A sleep deprivation model was established by housing 9 to 12 week-old rats to a multiplatform water tank for 96 h. Model rats were then intraperitoneally injected with different concentrations of propofol or 10% fat emulsion (vehicle control). All treatment groups were examined for spatial learning and memory ability in the Morris water maze (MWM). After euthanasia, morphological changes in the hippocampus, hippocampal neurons, and mitochondria were examined by hematoxylin-eosin staining and transmission electron microscopy. Serum and hippocampal levels of IL-1β, TNF-α, and hippocampal concentrations of ATP and Cyt-c were measured by ELISA (enzyme-linked immunosorbent assay).

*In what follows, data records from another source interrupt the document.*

(** * mox store package: archival (NATS) client, spool and lifecycle

    A shallow embedding of the Go package [store] (files [nats.go] with the
    spool-backed client, and the [Init]/[Close] lifecycle code).  Go code
    that mutates the process and the operating system is written here as
    explicit state passing over a [World]; results of calls into the
    operating system and the NATS library that the program cannot predict
    are read from an environment [Env] indexed by a logical clock. *)

From Stdlib Require Import ZArith Lia Ascii String.
From stdpp Require Import base tactics option list sorting gmap strings pretty.

Open Scope Z_scope.

(* stdpp's solvers clear hypotheses by name; silence the notice. *)
Set Warnings "-clear-no-such-hyp".

(** ** Errors *)

(** [ErrExternal] is an error value produced outside the package (operating
    system, NATS library, database); [ErrorString] is [fmt.Errorf] of a
    plain message; [Errorf] is [fmt.Errorf(format, args..., err)] with the
    format string and the arguments kept as written. *)
Inductive error : Type :=
  | ErrExternal (msg : string)
  | ErrBucketNotFound
  | ErrorString (msg : string)
  | Errorf (format : string) (args : list string) (err : error).

Inductive result (A : Type) : Type :=
  | Ok (a : A)
  | Err (e : error).
Arguments Ok {A} a.
Arguments Err {A} e.

(** ** Configuration and connection options *)

Module config.
(** [config.NATS]; durations are nanoseconds as in [time.Duration]. *)
Record NATS : Type := {
  URL : string;
  BucketName : string;
  Username : string;
  Password : string;
  Token : string;
  CredentialsFile : string;
  ConnectTimeout : Z;
  RequestTimeout : Z;
  DeleteAfterStore : bool
}.
End config.

Definition Second : Z := 1000000000.
Definition Hour : Z := 3600 * Second.

Module nats.
(** The [nats.Option] values the client builds. *)
Inductive Option : Type :=
  | Name (s : string)
  | Timeout (d : Z)
  | ReconnectWait (d : Z)
  | MaxReconnects (n : Z)
  | DisconnectErrHandler
  | ReconnectHandler
  | ClosedHandler
  | UserCredentials (file : string)
  | Token (token : string)
  | UserInfo (user password : string).

(** [*nats.Conn]: connections are told apart by a number. *)
Record Conn : Type := { conn_id : nat }.
End nats.

Definition is_auth_option (o : nats.Option) : bool :=
  match o with
  | nats.UserCredentials _ | nats.Token _ | nats.UserInfo _ _ => true
  | _ => false
  end.

(** ** The client *)

(** [NATSClient].  [conn] may be nil; [os] is the handle of the bucket,
    kept as the bucket's name.  The mutex [mu] has no counterpart: every
    function below runs to completion before another one starts. *)
Record NATSClient : Type := {
  conn : option nats.Conn;
  os : string;
  config : config.NATS
}.

(** ** Files *)

Abbreviation bytes := (list Byte.byte).

(** A path is the list of its components:
    [filepath.Join(dir, name)] is [dir ++ [name]]. *)
Abbreviation Path := (list string).

Definition Join (dir : Path) (name : string) : Path := dir ++ [name].

Inductive Node : Type :=
  | RegularFile (data : bytes)
  | Directory.

(** An open descriptor: the file it was opened on and the read/write
    offset. *)
Record Handle : Type := { h_path : Path; h_pos : nat }.

(** [*os.File]: a descriptor and the name it was opened with.  A nil or a
    closed [*os.File] is a [File] whose descriptor is not in the table of
    open handles; [Seek] fails on both. *)
Record File : Type := { file_fd : nat; file_name : Path }.

(** [os.DirEntry] as far as the package looks at it. *)
Record DirEntry : Type := { entry_name : string; entry_isdir : bool }.

Record ObjectMeta : Type := { meta_name : string; meta_description : string }.

Record Object : Type := {
  obj_bucket : string;
  obj_meta : ObjectMeta;
  obj_data : bytes
}.

Record ObjectInfo : Type := { info_size : nat; info_bucket : string }.

(** [context.Context]: only the timeout matters to the package. *)
Inductive Context : Type :=
  | Background
  | WithTimeout (parent : Context) (d : Z).

(** ** Goroutines and events *)

Inductive Goroutine : Type :=
  | GoProcessPendingNATSLoop
  | GoAsyncStore (nc : NATSClient) (messageID : Z) (data : bytes)
  | GoLoginAttemptWriter
  | GoLoginAttemptCleaner.

Inductive Level : Type := LDebug | LInfo | LError.

(** What the program did to the outside, in program order. *)
Inductive Event : Type :=
  | EvLog (lvl : Level) (msg : string) (err : option error)
  | EvConnect (url : string) (opts : list nats.Option) (ok : bool)
  | EvConnClose (c : nats.Conn)
  | EvSeek (f : File) (ok : bool)
  | EvPut (f : File) (meta : ObjectMeta) (data : bytes) (ok : bool)
  | EvReadFile (p : Path) (ok : bool)
  | EvOpen (p : Path) (ok : bool)
  | EvCreate (p : Path) (ok : bool)
  | EvWrite (f : File) (ok : bool)
  | EvClose (f : File)
  | EvRemove (p : Path)
  | EvReadDir (p : Path) (ok : bool)
  | EvMkdirAll (p : Path) (perm : Z) (ok : bool)
  | EvSleep (d : Z)
  | EvGo (g : Goroutine).

(** ** The world *)

Record World : Type := {
  fs : gmap Path Node;
  handles : gmap nat Handle;
  next_fd : nat;
  remote : list Object;
  clock : nat;
  trace : list Event;
  globalNATSClient : option NATSClient;
  natsOnce : bool;
  goroutines : list Goroutine
}.

Definition set_fs (f : gmap Path Node → gmap Path Node) (w : World) : World :=
  {| fs := f (fs w); handles := handles w; next_fd := next_fd w;
     remote := remote w; clock := clock w; trace := trace w;
     globalNATSClient := globalNATSClient w; natsOnce := natsOnce w;
     goroutines := goroutines w |}.

Definition set_handles (f : gmap nat Handle → gmap nat Handle) (w : World) : World :=
  {| fs := fs w; handles := f (handles w); next_fd := next_fd w;
     remote := remote w; clock := clock w; trace := trace w;
     globalNATSClient := globalNATSClient w; natsOnce := natsOnce w;
     goroutines := goroutines w |}.

Definition set_next_fd (n : nat) (w : World) : World :=
  {| fs := fs w; handles := handles w; next_fd := n;
     remote := remote w; clock := clock w; trace := trace w;
     globalNATSClient := globalNATSClient w; natsOnce := natsOnce w;
     goroutines := goroutines w |}.

Definition set_remote (r : list Object) (w : World) : World :=
  {| fs := fs w; handles := handles w; next_fd := next_fd w;
     remote := r; clock := clock w; trace := trace w;
     globalNATSClient := globalNATSClient w; natsOnce := natsOnce w;
     goroutines := goroutines w |}.

Definition set_clock (n : nat) (w : World) : World :=
  {| fs := fs w; handles := handles w; next_fd := next_fd w;
     remote := remote w; clock := n; trace := trace w;
     globalNATSClient := globalNATSClient w; natsOnce := natsOnce w;
     goroutines := goroutines w |}.

Definition set_trace (t : list Event) (w : World) : World :=
  {| fs := fs w; handles := handles w; next_fd := next_fd w;
     remote := remote w; clock := clock w; trace := t;
     globalNATSClient := globalNATSClient w; natsOnce := natsOnce w;
     goroutines := goroutines w |}.

Definition set_client (c : option NATSClient) (w : World) : World :=
  {| fs := fs w; handles := handles w; next_fd := next_fd w;
     remote := remote w; clock := clock w; trace := trace w;
     globalNATSClient := c; natsOnce := true;
     goroutines := goroutines w |}.

Definition set_goroutines (g : list Goroutine) (w : World) : World :=
  {| fs := fs w; handles := handles w; next_fd := next_fd w;
     remote := remote w; clock := clock w; trace := trace w;
     globalNATSClient := globalNATSClient w; natsOnce := natsOnce w;
     goroutines := g |}.

(** ** The environment *)

(** Answers of the outside world, by logical time: [env_fault t] is the
    error, if any, that the fallible call made at time [t] meets for a
    reason outside the model (network, permissions, disk);
    [env_partial t] is how many bytes a failing transfer at time [t]
    moved before it failed; [env_connected t] is what
    [conn.IsConnected()] answers; [env_now t] is the wall clock in
    nanoseconds since the epoch; [env_rand t] feeds [rand.Intn] and the
    random part of temporary file names.  [env_sscanf name] is the
    outcome of [fmt.Sscanf(name, "msg-%d-", &messageID)]: the message ID
    read from the name, or [None] when the call returns an error. *)
Record Env : Type := {
  env_fault : nat → option error;
  env_partial : nat → nat;
  env_connected : nat → bool;
  env_now : nat → Z;
  env_rand : nat → Z;
  env_sscanf : string → option Z
}.

(** ** State passing *)

Definition M (A : Type) : Type := World → A * World.

Definition ret {A} (a : A) : M A := λ w, (a, w).
Definition bind {A B} (m : M A) (k : A → M B) : M B :=
  λ w, let (a, w1) := m w in k a w1.

Notation "'let*' x ':=' m 'in' k" := (bind m (λ x, k))
  (at level 10, x binder, m at level 200, k at level 200).

Definition emit (e : Event) : M unit :=
  λ w, (tt, set_trace (trace w ++ [e]) w).

(** Read the clock and advance it: every call into the environment is made
    at a time of its own. *)
Definition tick : M nat :=
  λ w, (clock w, set_clock (S (clock w)) w).

Definition spawn (g : Goroutine) : M unit :=
  λ w, (tt, set_goroutines (goroutines w ++ [g])
              (set_trace (trace w ++ [EvGo g]) w)).

(** ** Operating system and library calls *)

Definition is_dir (m : gmap Path Node) (p : Path) : bool :=
  match p with
  | [] => true
  | _ => match m !! p with Some Directory => true | _ => false end
  end.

Immunohistochemistry and Western blotting were performed to assess hippocampal expression of Bcl-2, Bax, and cleaved caspase-3.

RESULTS

Results showed that escape latencies in MWM training trials were significantly shorter and target crossings in the memory probe trial significantly greater in propofol-treated SD model rats compared to vehicle-treated SD rats. Propofol also reduced the number of apoptotic bodies in the hippocampal CA1 region. Sleep deprivation reduced IL-1β and ATP in hippocampus while increasing TNF-α and Cyt-c, and propofol treatment reversed all these changes. There was no significant difference in Bcl-2 expression between propofol- and vehicle-treated SD rats, but pro-apoptotic Bax and cleaved caspase-3 expression levels were significantly reduced by propofol in SD rats.

CONCLUSIONS

Propofol-assisted sleep restored cognitive function in SD rats possibly by attenuating mitochondria-mediated neuronal apoptosis in the hippocampus.